The UK Secretary of State for Health and Social Care admitted that while the film isn't his primary source for the decision, it played a part.
UK Secretary of State for Health and Social Care Matt Hancock was initially advised to order 30 million Oxford/AstraZeneca vaccinations, but he decided to go with more than double of the COVID vaccines. Why? Hancock said the 2011 movie Contagion, which is about a deadly virus, ‘inspired’ him to do so. The movie shows the importance of securing enough vaccines for use once they have been approved. The crucial part is making sure everyone can access it once it’s made, not just producing a vaccine, reports UNILAD.
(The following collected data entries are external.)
Definition handle_write (h : VfsHandle) (buf : list Z) : M W VfsError (Z * VfsHandle) :=
  count ← write_at (file h) (offset h) buf;
  mret (count, mkHandle (file h) (saturating_add64 (offset h) count)).

Definition handle_flush (h : VfsHandle) : M W VfsError unit := vf_flush (file h).

Definition handle_seek (h : VfsHandle) (pos : SeekFrom) : M W VfsError (Z * VfsHandle) :=
  size ← vf_size (file h);
  new_offset ← lift match pos with
    | SeekStart pos => mret pos
    | SeekCurrent delta =>
        let base := offset h + delta in if base <? 0 then Err InvalidOffset else mret (as_u64 base)
    | SeekEnd delta =>
        let base := size + delta in if base <? 0 then Err InvalidOffset else mret (as_u64 base)
    end;
  if size <? new_offset then throw InvalidOffset
  else mret (new_offset, mkHandle (file h) new_offset).

(** *** Descriptors *)

Inductive FileDescriptor := FdChar (dev : CharDevice W) | FdVfs (h : VfsHandle).

Inductive FileIoError := IoDriver (e : DriverError) | IoVfs (e : VfsError).

Definition fd_as_char (d : FileDescriptor) : option (CharDevice W) :=
  match d with FdChar dev => Some dev | FdVfs _ => None end.

Definition fd_write (d : FileDescriptor) (buf : list Z) : M W FileIoError (Z * FileDescriptor) :=
  match d with
  | FdChar dev => n ← map_err IoDriver (cd_write dev buf); mret (n, d)
  | FdVfs h => '(n, h') ← map_err IoVfs (handle_write h buf); mret (n, FdVfs h')
  end.

Definition fd_read (d : FileDescriptor) (n : Z) : M W FileIoError (list Z * FileDescriptor) :=
  match d with
  | FdChar dev => buf ← map_err IoDriver (cd_read dev n); mret (buf, d)
  | FdVfs h => '(buf, h') ← map_err IoVfs (handle_read h n); mret (buf, FdVfs h')
  end.

Definition fd_flush (d : FileDescriptor) : M W FileIoError unit :=
  match d with
  | FdChar _ => mret tt
  | FdVfs h => map_err IoVfs (handle_flush h)
  end.

Definition fd_seek (d : FileDescriptor) (pos : SeekFrom) : M W FileIoError (Z * FileDescriptor) :=
  match d with
  | FdChar _ => throw (IoDriver Unsupported)
  | FdVfs h => '(n, h') ← map_err IoVfs (handle_seek h pos); mret (n, FdVfs h')
  end.

End vfs.
Arguments AtaScratchFile : clear implicits.
Arguments VfsHandle : clear implicits.
Arguments FileDescriptor : clear implicits.

(** ** The scratch file stores a sector *)

Section scratch.
Context {W : Type} (f : AtaScratchFile W) `{!BlockDeviceLaws (device f)}.
Hypothesis Hsector : sector_size f ≤ SCRATCH_BYTES.
Hypothesis Hlba : 0 ≤ lba f.

(** The scratch sector lies on the device. *)
Definition scratch_ok (w : W) : Prop :=
  bd_inv w ∧ (lba f + 1) * sector_size f ≤ Z.of_nat (length (bd_disk w)).

Definition start_of : nat := Z.to_nat (lba f * sector_size f).

(** Its contents. *)
Definition contents (w : W) : list Z := take (Z.to_nat (sector_size f)) (drop start_of (bd_disk w)).

Lemma length_contents w : scratch_ok w → Z.of_nat (length (contents w)) = sector_size f.
Proof.
  intros [_ Hend]. pose proof bd_block_pos as Hpos. fold (sector_size f) in Hpos.
  unfold contents, start_of. rewrite length_take, length_drop. nia.
Qed.

Lemma read_sector w : scratch_ok w →
  ∃ w', read_blocks (device f) (lba f) (sector_size f) w = Ok (contents w, w') ∧ scratch_ok w' ∧ bd_disk w' = bd_disk w.
Proof.
  intros [Hinv Hend]. destruct (bd_read_ok w (lba f) 1) as (w' & Heq & Hinv' & Hd); [done|done|done|].
  rewrite Z.mul_1_l, Nat.mul_1_l in Heq. exists w'. split; [exact Heq|]. split; [|done]. split; [done|]. by rewrite Hd.
Qed.

Lemma scratch_capacity {A} (k : unit → M W VfsError A) w : (lift (ensure_scratch_capacity f) ≫= k) w = k tt w.
Proof. apply M_bind_lift. unfold ensure_scratch_capacity. by destruct (Z.ltb_spec SCRATCH_BYTES (sector_size f)); [lia|]. Qed.

Lemma scratch_range_ok off n : 0 ≤ off → 0 < n → off + n ≤ sector_size f → scratch_range f off n = Ok (off, off + n).
Proof.
  intros Ho Hn Hend. unfold SCRATCH_BYTES in Hsector. unfold scratch_range. destruct (Z.leb_spec (sector_size f) off); [lia|].
  rewrite checked_add64_some by lia. destruct (Z.ltb_spec (sector_size f) (off + n)); [lia|done].
Qed.

Lemma scratch_read_spec w off n : scratch_ok w → 0 ≤ off → 0 ≤ n → off + n ≤ sector_size f →
  ∃ w', scratch_read_at f off n w = Ok (take (Z.to_nat n) (drop (Z.to_nat off) (contents w)), w') ∧
    scratch_ok w' ∧ bd_disk w' = bd_disk w.
Proof.
  intros Hok Ho Hn Hend. unfold scratch_read_at. rewrite scratch_capacity.
  destruct (Z.eqb_spec n 0) as [->|]; [by exists w|].
  rewrite (M_bind_lift _ _ _ _ (scratch_range_ok off n Ho ltac:(lia) Hend)).
  destruct (read_sector w Hok) as (w' & Heq & Hok' & Hd). exists w'.
  rewrite (M_bind_ok _ _ _ (contents w) w') by (unfold map_err; by rewrite Heq).
  split; [|done]. unfold mret, M_ret. do 3 f_equal. lia.
Qed.

Lemma sector_in_disk (disk sector : list Z) (i n : nat) : (i + n ≤ length disk)%nat → length sector = n →
  take n (drop i (take i disk ++ sector ++ drop (i + n) disk)) = sector.
Proof.
  intros Hlen Hs. rewrite drop_app_ge by (rewrite length_take; lia).
  rewrite length_take, Nat.min_l, Nat.sub_diag, drop_0 by lia. by rewrite take_app_le, take_ge by lia.
Qed.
The movie features a stellar cast of Matt Damon, Jude Law, Kate Winslet, and Gwyneth Paltrow. The plot is eerily familiar, considering the movie came out over a decade ago! The plot revolves around a deadly virus that the US Centers for Disease Control and Prevention struggle to deal with. Hancock said the movie isn't his primary source for the decision to order 100 million vaccines but it played a part.
He explained to Nick Ferrari on LBC, "In the film, it shows that the moment of highest stress around the vaccine program is not in fact before it’s rolled out when actually the scientists and manufacturers are working together at pace, it’s afterward when there is a huge row about the order of priorities. So, not only did we ensure that we ordered enough for every adult to have their two doses, but also we asked for that clinical advice on the prioritization very early and set it out in public […] so that there was no big row about the order of priority, but instead we asked the clinicians and we do it on the basis of how we save the most lives, most quickly."
Matt Hancock tells Nick Ferrari he was inspired to order 100 million doses of the Oxford jab instead of 30 million because of the film Contagion, which taught him there would be a scramble for the vaccine.@NickFerrariLBC | @MattHancock pic.twitter.com/H8SQiVM9hw— LBC (@LBC) February 3, 2021
According to BBC, the film was made in hopes of preventing a future worldwide pandemic. Epidemiologist Dr. Ian Lipkin, who was the scientific adviser for the film, said it took a "long time to try and get all the details as accurate as we possibly could make them". The health secretary said he knew the UK would need to be ready to vaccinate "every adult in the country", adding, "I wasn't going to settle for less in the same way that I wasn't going to settle for a contract that allowed for the Oxford vaccine to be delivered to others around the world before us. I was insisting we could keep the British public and all of the British public safe, as my primary responsibility as the UK health secretary is to the health of the nation." A former Department of Health and Social Care said to Sky News: "[Hancock] was constantly referring to the end of the film. He was always really aware from the very start, first that the vaccine was really important, second that when a vaccine was developed we would see an almighty global scramble for this thing." The UK has secured 407 million doses of different coronavirus vaccines as of now, which is more than enough for the entire population.